### HOW TO COMPLETE THIS TASK:
Set down the entries once more, exactly as they are written.

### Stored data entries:
(** X7 (progress of any run).  However [forward] ends, the writes it
    made carry the indices 1, 2, ... without a gap; the decoder was
    called at most target_length - 1 times; every selection of a next
    input follows a write, every write a decoder call, and at most one
    decoder call is left without its selection. *)
Theorem forward_progress (src tgt : Tensor Z) (tf : bool) (w : W) (T : nat) :
  shape_at tgt 1 = Ok T ->
  map fst (writes (trace_of (fwd self src tgt tf w)))
  = seq 1 (length (writes (trace_of (fwd self src tgt tf w))))
  /\ length (decoder_inputs
               (trace_of (fwd self src tgt tf w))) <= T - 1
  /\ length (writes (trace_of (fwd self src tgt tf w)))
     <= length (decoder_inputs
                  (trace_of (fwd self src tgt tf w)))
  /\ length (selections (trace_of (fwd self src tgt tf w)))
     <= length (writes (trace_of (fwd self src tgt tf w)))
  /\ length (decoder_inputs
               (trace_of (fwd self src tgt tf w)))
     <= S (length (selections
                     (trace_of (fwd self src tgt tf w)))).
Proof.
  intros HT. rewrite forward_cases, HT.
  destruct (shape_at src 0) as [b | e]; [|simpl; repeat split; lia].
  destruct (encoder self src w) as [[[h c] | e] w1];
    [|simpl; repeat split; lia].
  destruct (target_column tgt b 0) as [inp0 | e];
    [|simpl; repeat split; lia].
  set (s0 := mkLoopState _ h c inp0).
  destruct (loop _ _ _ _ _ _ _ _ _ s0 w1) as [[r es] w2] eqn:Hrun.
  unfold trace_of. simpl fst. simpl snd.
  change (writes (EvEncode src :: es)) with (writes es).
  change (decoder_inputs (EvEncode src :: es)) with (decoder_inputs es).
  change (selections (EvEncode src :: es)) with (selections es).
  destruct (loop_progress tgt b tf (range1 T) s0 w1 r es w2 Hrun)
    as (Hw & H1 & H2 & H3 & H4).
  unfold range1 in Hw, H1. rewrite length_seq in H1.
  rewrite firstn_seq_prefix in Hw by lia.
  repeat split; assumption.
Qed.

End Progress.

(** ** What the greedy branch feeds *)

Section GreedyMaximum.

Variable float32 : Type.
Variable zero : float32.
Variable score : Type.
Variable score0 : score.
Variable to_float32 : score -> float32.
Variable gtb : score -> score -> bool.
Variable layer : Type.
Variable W : Type.

Local Abbreviation fwd := (forward zero score0 to_float32 gtb).

Hypothesis gtb_order : strict_weak_order gtb.

Lemma argmax_from_first_maximum (l pre : list score) (best_i : nat) :
  best_i < length pre ->
  (forall j, j < length pre ->
             gtb (nth j pre score0) (nth best_i pre score0) = false) ->
  (forall j, j < best_i ->
             gtb (nth best_i pre score0) (nth j pre score0) = true) ->
  let k := argmax_from gtb best_i (nth best_i pre score0) (length pre) l in
  k < length (pre ++ l)
  /\ (forall j, j < length (pre ++ l) ->
                gtb (nth j (pre ++ l) score0) (nth k (pre ++ l) score0) = false)
  /\ (forall j, j < k ->
                gtb (nth k (pre ++ l) score0) (nth j (pre ++ l) score0) = true).
Proof.
  destruct gtb_order as (Hirr & Htrans & Hneg).
  revert pre best_i.
  induction l as [|x l IH]; intros pre best_i Hb Hmax Hfirst.
  - simpl. rewrite app_nil_r. auto.
  - simpl argmax_from.
    assert (Hlen : length (pre ++ [x]) = S (length pre))
      by (rewrite length_app; simpl; lia).
    assert (Hx : nth (length pre) (pre ++ [x]) score0 = x)
      by (rewrite app_nth2, Nat.sub_diag by lia; reflexivity).
    assert (Hpre : forall j, j < length pre ->
                             nth j (pre ++ [x]) score0 = nth j pre score0)
      by (intros j Hj; now rewrite app_nth1).
    replace (pre ++ x :: l) with ((pre ++ [x]) ++ l)
      by (now rewrite <- app_assoc).
    destruct (gtb x (nth best_i pre score0)) eqn:Hgt.
    + specialize (IH (pre ++ [x]) (length pre)).
      rewrite Hx, Hlen in IH. apply IH.
      * lia.
      * intros j Hj.
        destruct (Nat.eq_dec j (length pre)) as [-> | Hne];
          [rewrite Hx; apply Hirr|].
        rewrite Hpre by lia.
        destruct (gtb (nth j pre score0) x) eqn:Hjx; [|reflexivity].
        rewrite <- (Hmax j) by lia. symmetry.
        now apply (Htrans _ x).
      * intros j Hj. rewrite Hpre by lia.
        apply (Hneg _ _ (nth best_i pre score0)); [exact Hgt|].
        apply Hmax. lia.
    + specialize (IH (pre ++ [x]) best_i).
      rewrite (Hpre best_i Hb), Hlen in IH. apply IH.
      * lia.
      * intros j Hj.
        destruct (Nat.eq_dec j (length pre)) as [-> | Hne];
          [now rewrite Hx|].
        rewrite Hpre by lia. apply Hmax. lia.
      * intros j Hj. rewrite Hpre by lia.
        now apply Hfirst.
Qed.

### EXERCISE OUTPUT:
(** X7 (progress of any run).  However [forward] ends, the writes it
    made carry the indices 1, 2, ... without a gap; the decoder was
    called at most target_length - 1 times; every selection of a next
    input follows a write, every write a decoder call, and at most one
    decoder call is left without its selection. *)
Theorem forward_progress (src tgt : Tensor Z) (tf : bool) (w : W) (T : nat) :
  shape_at tgt 1 = Ok T ->
  map fst (writes (trace_of (fwd self src tgt tf w)))
  = seq 1 (length (writes (trace_of (fwd self src tgt tf w))))
  /\ length (decoder_inputs
               (trace_of (fwd self src tgt tf w))) <= T - 1
  /\ length (writes (trace_of (fwd self src tgt tf w)))
     <= length (decoder_inputs
                  (trace_of (fwd self src tgt tf w)))
  /\ length (selections (trace_of (fwd self src tgt tf w)))
     <= length (writes (trace_of (fwd self src tgt tf w)))
  /\ length (decoder_inputs
               (trace_of (fwd self src tgt tf w)))
     <= S (length (selections
                     (trace_of (fwd self src tgt tf w)))).
Proof.
  intros HT. rewrite forward_cases, HT.
  destruct (shape_at src 0) as [b | e]; [|simpl; repeat split; lia].
  destruct (encoder self src w) as [[[h c] | e] w1];
    [|simpl; repeat split; lia].
  destruct (target_column tgt b 0) as [inp0 | e];
    [|simpl; repeat split; lia].
  set (s0 := mkLoopState _ h c inp0).
  destruct (loop _ _ _ _ _ _ _ _ _ s0 w1) as [[r es] w2] eqn:Hrun.
  unfold trace_of. simpl fst. simpl snd.
  change (writes (EvEncode src :: es)) with (writes es).
  change (decoder_inputs (EvEncode src :: es)) with (decoder_inputs es).
  change (selections (EvEncode src :: es)) with (selections es).
  destruct (loop_progress tgt b tf (range1 T) s0 w1 r es w2 Hrun)
    as (Hw & H1 & H2 & H3 & H4).
  unfold range1 in Hw, H1. rewrite length_seq in H1.
  rewrite firstn_seq_prefix in Hw by lia.
  repeat split; assumption.
Qed.

End Progress.

(** ** What the greedy branch feeds *)

Section GreedyMaximum.

Variable float32 : Type.
Variable zero : float32.
Variable score : Type.
Variable score0 : score.
Variable to_float32 : score -> float32.
Variable gtb : score -> score -> bool.
Variable layer : Type.
Variable W : Type.

Local Abbreviation fwd := (forward zero score0 to_float32 gtb).

Hypothesis gtb_order : strict_weak_order gtb.

Lemma argmax_from_first_maximum (l pre : list score) (best_i : nat) :
  best_i < length pre ->
  (forall j, j < length pre ->
             gtb (nth j pre score0) (nth best_i pre score0) = false) ->
  (forall j, j < best_i ->
             gtb (nth best_i pre score0) (nth j pre score0) = true) ->
  let k := argmax_from gtb best_i (nth best_i pre score0) (length pre) l in
  k < length (pre ++ l)
  /\ (forall j, j < length (pre ++ l) ->
                gtb (nth j (pre ++ l) score0) (nth k (pre ++ l) score0) = false)
  /\ (forall j, j < k ->
                gtb (nth k (pre ++ l) score0) (nth j (pre ++ l) score0) = true).
Proof.
  destruct gtb_order as (Hirr & Htrans & Hneg).
  revert pre best_i.
  induction l as [|x l IH]; intros pre best_i Hb Hmax Hfirst.
  - simpl. rewrite app_nil_r. auto.
  - simpl argmax_from.
    assert (Hlen : length (pre ++ [x]) = S (length pre))
      by (rewrite length_app; simpl; lia).
    assert (Hx : nth (length pre) (pre ++ [x]) score0 = x)
      by (rewrite app_nth2, Nat.sub_diag by lia; reflexivity).
    assert (Hpre : forall j, j < length pre ->
                             nth j (pre ++ [x]) score0 = nth j pre score0)
      by (intros j Hj; now rewrite app_nth1).
    replace (pre ++ x :: l) with ((pre ++ [x]) ++ l)
      by (now rewrite <- app_assoc).
    destruct (gtb x (nth best_i pre score0)) eqn:Hgt.
    + specialize (IH (pre ++ [x]) (length pre)).
      rewrite Hx, Hlen in IH. apply IH.
      * lia.
      * intros j Hj.
        destruct (Nat.eq_dec j (length pre)) as [-> | Hne];
          [rewrite Hx; apply Hirr|].
        rewrite Hpre by lia.
        destruct (gtb (nth j pre score0) x) eqn:Hjx; [|reflexivity].
        rewrite <- (Hmax j) by lia. symmetry.
        now apply (Htrans _ x).
      * intros j Hj. rewrite Hpre by lia.
        apply (Hneg _ _ (nth best_i pre score0)); [exact Hgt|].
        apply Hmax. lia.
    + specialize (IH (pre ++ [x]) best_i).
      rewrite (Hpre best_i Hb), Hlen in IH. apply IH.
      * lia.
      * intros j Hj.
        destruct (Nat.eq_dec j (length pre)) as [-> | Hne];
          [now rewrite Hx|].
        rewrite Hpre by lia. apply Hmax. lia.
      * intros j Hj. rewrite Hpre by lia.
        now apply Hfirst.
Qed.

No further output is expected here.